→ PROBLEM DESCRIPTION
Pull every line with "skipped" from the data below and copy it.

→ INFORMATION PROVIDED
(** On the day the sample clock shows, every event page is the portal. *)
Definition env : Env :=
  with_pages (fun _ => Some portal_html)
             (with_lib lib (Sample.env new_year)).

End More.
(* ================================================================== *)
(** ** Further notions: counters, names and the requests of an item *)
(* ================================================================== *)

(** Every item of a feed is counted in exactly one of the four buckets. *)
Definition accounted (c : Counters) : Prop :=
  total c = (created c + updated c + skipped c + failed c)%nat.

(** At most one record per name. *)
Definition one_per_name {A} (name : A -> jsstring) (l : list A) : Prop :=
  forall n, (List.length (filter (fun x => JS.eqb (name x) n) l) <= 1)%nat.

Definition names_unique (s : Store.t) : Prop :=
  one_per_name t_name (tags s) /\ one_per_name v_name (venues s).

(** The requests of each kind in a list of requests. *)
Definition is_create (q : Request) : bool :=
  match q with CreateEvent _ => true | _ => false end.

Definition is_update (q : Request) : bool :=
  match q with UpdateEvent _ _ => true | _ => false end.

Definition is_query (q : Request) : bool :=
  match q with ListEvents _ => true | _ => false end.

(** The write to the events that ends the requests of an item, if any. *)
Inductive EventWrite (E : Env) (item : Item) (s : Store.t)
  : list Request -> Prop :=
| NoWrite : EventWrite E item s []
| WriteUpdate e patch :
    refuses E OpListEvents = false ->
    found (link item) s = Some e ->
    patch <> [] ->
    EventWrite E item s [UpdateEvent (ev_id e) patch]
| WriteCreate data :
    refuses E OpListEvents = true \/ found (link item) s = None ->
    EventWrite E item s [CreateEvent data].

(** The answers of [processRSSItem], by status. *)
Definition well_formed_result (r : Result) : Prop :=
  match status r with
  | Status.created => reason r = None /\ id r <> None
  | Status.updated => reason r = Some fields_updated /\ id r <> None
  | Status.skipped =>
      (reason r = Some past_event /\ id r = None)
      \/ (reason r = Some already_exists /\ id r <> None)
  | Status.failed =>
      (reason r = Some parse_error \/ reason r = Some date_parse_error
       \/ reason r = Some create_error)
      /\ id r = None
  end.

(** The record [r] of a collection answers to [name] under id [i]. *)
Definition tag_named (n : jsstring) (i : positive) (t : Tag) : Prop :=
  t_id t = i /\ t_name t = n.

Definition venue_named (n : jsstring) (i : positive) (v : Venue) : Prop :=
  v_id v = i /\ v_name v = n.

(** The counters that a list of results amounts to. *)
Definition has_status (st : Status.t) (r : Result) : bool :=
  match status r, st with
  | Status.created, Status.created
  | Status.updated, Status.updated
  | Status.skipped, Status.skipped
  | Status.failed, Status.failed => true
  | _, _ => false
  end.

Definition tally (rs : list Result) : Counters :=
  {| total := List.length rs;
     created := List.length (filter (has_status Status.created) rs);
     updated := List.length (filter (has_status Status.updated) rs);
     skipped := List.length (filter (has_status Status.skipped) rs);
     failed := List.length (filter (has_status Status.failed) rs) |}.

(** The results of a run, item by item. *)
Definition results_of (E : Env) (s : Store.t) : list Result :=
  List.map fst (fst (workResults E (work E) s)).

Definition one_if (b : bool) : nat := if b then 1%nat else 0%nat.

(** A computation that keeps a property of the store. *)
Definition preserves (P : Store.t -> Prop) {A} (m : M A) : Prop :=
  forall s, P s -> P (snd (m s)).

(** A store that answers no lookup: every list request is turned down. *)
Definition env_no_lookup (now : Z) : Env :=
  Sample.env_with now (fun o => match o with
                                | OpListEvents | OpListVenues | OpListTags => true
                                | _ => false
                                end).
(* ================================================================== *)
(** ** Notions for the matcher and the resolver on well-formed input *)
(* ================================================================== *)

(** The matcher state after [pre] has been read, with [rest] to read. *)
Definition at_ (pre rest : jsstring) (c : caps) : mstate :=
  MState (List.length pre) rest c.

(** Started after [pre], the pattern [r] hands over after [pre'], and an
    answer of what follows there is the answer of the whole: no way the
    matcher tries earlier succeeds. *)
Definition matches_to (r : re) (pre rest : jsstring) (c : caps)
    (pre' rest' : jsstring) (c' : caps) : Prop :=
  forall k x, k (at_ pre' rest' c') = Some x -> run r k (at_ pre rest c) = Some x.

(** [r] reads exactly [w] before [rest], and makes no capture. *)
Definition reads (r : re) (w rest : jsstring) : Prop :=
  forall pre c, matches_to r pre (w ++ rest) c (pre ++ w) rest c.

(** The input does not go on with a code unit of the class. *)
Definition stops (p : N -> bool) (rest : jsstring) : Prop :=
  match rest with
  | [] => True
  | c :: _ => p c = false
  end.

(** A run of decimal digits, a run of word characters. *)
Definition number (s : jsstring) : Prop :=
  s <> [] /\ forallb is_digit s = true.

Definition word (s : jsstring) : Prop :=
  s <> [] /\ forallb is_word s = true.

(** The name of a weekday, or whatever stands for it: it has no comma
    and does not begin with white space. *)
Definition comma_free (s : jsstring) : Prop :=
  forallb (fun c => negb (N.eqb c 44)) s = true
  /\ match s with
     | c :: _ => is_space c = false
     | [] => False
     end.

(** "AM" ([pm = false]) or "PM" ([pm = true]), in any letter case. *)
Definition meridiem (pm : bool) (s : jsstring) : Prop :=
  match s with
  | [a; m] => upper a = (if pm then 80 else 65)%N /\ upper m = 77%N
  | _ => False
  end.

(** Hours of the twelve-hour clock on the twenty-four-hour clock, as
    [parseComponents] converts them. *)
Definition hour24 (hour : Z) (pm : bool) : Z :=
  if pm then (if (hour =? 12)%Z then hour else hour + 12)%Z
  else (if (hour =? 12)%Z then 0 else hour)%Z.
(** X10.  The route through the correction: when each function answers
    at once, with an object, the event that is the payload of the function
    before it (the input, for the page split), and the payload of the page
    split has no [skipRotation] field, the execution goes through the six
    states of the route, succeeds with what the recombination returned,
    and its clock shows the wait of 5 seconds and nothing else. *)
Theorem pipeline_corrects {W} (handler : string -> json -> W -> task_result * W)
    name fuel fs fs1 fs2 fs3 p4 w w1 w2 w3 w4 :
  (6 <= fuel)%nat ->
  handler pdfToImagesFunction (JObj fs) w = (TOk (JObj fs1), w1) ->
  lookup_field "skipRotation" fs1 = None ->
  handler analyzeDocumentImagesFunction (JObj fs1) w1 = (TOk (JObj fs2), w2) ->
  handler correctImageOrientationFunction (JObj fs2) w2 = (TOk (JObj fs3), w3) ->
  handler imagesToPdfFunction (JObj fs3) w3 = (TOk p4, w4) ->
  runCorrectPdf handler name fuel (JObj fs) w =
  mkResult (Succeeded p4)
    [pdfToImagesTask; "Skip Rotation Choice"; analyzeDocumentImagesTask;
     correctImageOrientationTask; "Wait 5 seconds"; imagesToPdfTask]
    5 w4.
Proof.
  intros Hf H1 Hs H2 H3 H4. unfold runCorrectPdf, execute. rewrite pipeline_startAt.
  replace fuel with (6 + (fuel - 6))%nat by lia.
  now apply (detect_route_run handler _ _ fs fs1 fs2 fs3 p4 w w1 w2 w3 w4).
Qed.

→ SOLUTION TO THE PROBLEM
  total c = (created c + updated c + skipped c + failed c)%nat.
  | Status.skipped =>
  | Status.skipped, Status.skipped
     skipped := List.length (filter (has_status Status.skipped) rs);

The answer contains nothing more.